Give again, unchanged, the line that contains "if Str.is_empty (Str.trim" together with every line that follows it until the entries end.

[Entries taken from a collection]
- - - -
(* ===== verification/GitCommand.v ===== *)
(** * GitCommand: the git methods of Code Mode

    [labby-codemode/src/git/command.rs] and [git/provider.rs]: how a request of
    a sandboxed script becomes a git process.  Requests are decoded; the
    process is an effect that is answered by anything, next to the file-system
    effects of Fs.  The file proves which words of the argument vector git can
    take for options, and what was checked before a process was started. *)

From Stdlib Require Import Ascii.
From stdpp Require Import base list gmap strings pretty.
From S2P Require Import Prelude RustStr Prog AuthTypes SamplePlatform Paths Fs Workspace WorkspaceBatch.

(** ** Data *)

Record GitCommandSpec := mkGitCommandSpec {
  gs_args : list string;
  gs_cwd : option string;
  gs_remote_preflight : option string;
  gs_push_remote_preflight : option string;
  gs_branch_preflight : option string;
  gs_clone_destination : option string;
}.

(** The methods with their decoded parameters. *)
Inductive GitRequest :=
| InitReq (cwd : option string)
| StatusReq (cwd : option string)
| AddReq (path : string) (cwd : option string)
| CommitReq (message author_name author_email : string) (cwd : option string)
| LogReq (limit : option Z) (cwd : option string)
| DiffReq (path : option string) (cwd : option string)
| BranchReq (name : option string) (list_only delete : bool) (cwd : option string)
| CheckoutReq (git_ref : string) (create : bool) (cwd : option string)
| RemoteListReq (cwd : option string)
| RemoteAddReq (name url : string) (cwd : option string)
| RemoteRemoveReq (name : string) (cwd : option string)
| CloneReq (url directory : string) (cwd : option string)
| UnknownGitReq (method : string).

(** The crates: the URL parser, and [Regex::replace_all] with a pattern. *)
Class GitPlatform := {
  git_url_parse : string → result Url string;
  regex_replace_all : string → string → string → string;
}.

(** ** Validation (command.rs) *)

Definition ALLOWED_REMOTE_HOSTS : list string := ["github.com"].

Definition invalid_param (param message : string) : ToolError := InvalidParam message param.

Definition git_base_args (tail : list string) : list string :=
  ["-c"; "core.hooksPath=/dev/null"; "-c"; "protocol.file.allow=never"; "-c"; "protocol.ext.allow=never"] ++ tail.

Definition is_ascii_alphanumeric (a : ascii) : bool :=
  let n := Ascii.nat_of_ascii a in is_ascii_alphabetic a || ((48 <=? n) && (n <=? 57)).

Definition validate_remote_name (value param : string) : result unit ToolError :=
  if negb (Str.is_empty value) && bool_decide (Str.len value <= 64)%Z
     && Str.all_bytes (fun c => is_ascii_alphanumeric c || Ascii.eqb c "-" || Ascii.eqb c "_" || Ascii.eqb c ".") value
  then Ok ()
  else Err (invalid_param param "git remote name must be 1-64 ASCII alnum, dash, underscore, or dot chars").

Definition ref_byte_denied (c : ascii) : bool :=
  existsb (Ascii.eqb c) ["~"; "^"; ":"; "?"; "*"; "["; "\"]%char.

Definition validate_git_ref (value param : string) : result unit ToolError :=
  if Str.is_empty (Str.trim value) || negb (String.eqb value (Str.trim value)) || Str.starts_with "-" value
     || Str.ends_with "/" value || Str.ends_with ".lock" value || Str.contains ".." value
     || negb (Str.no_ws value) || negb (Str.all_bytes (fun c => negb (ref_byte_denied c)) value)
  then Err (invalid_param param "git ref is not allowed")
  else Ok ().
- - - -
▶ _Finished task_:
  if Str.is_empty (Str.trim value) || negb (String.eqb value (Str.trim value)) || Str.starts_with "-" value
     || Str.ends_with "/" value || Str.ends_with ".lock" value || Str.contains ".." value
     || negb (Str.no_ws value) || negb (Str.all_bytes (fun c => negb (ref_byte_denied c)) value)
  then Err (invalid_param param "git ref is not allowed")
  else Ok ().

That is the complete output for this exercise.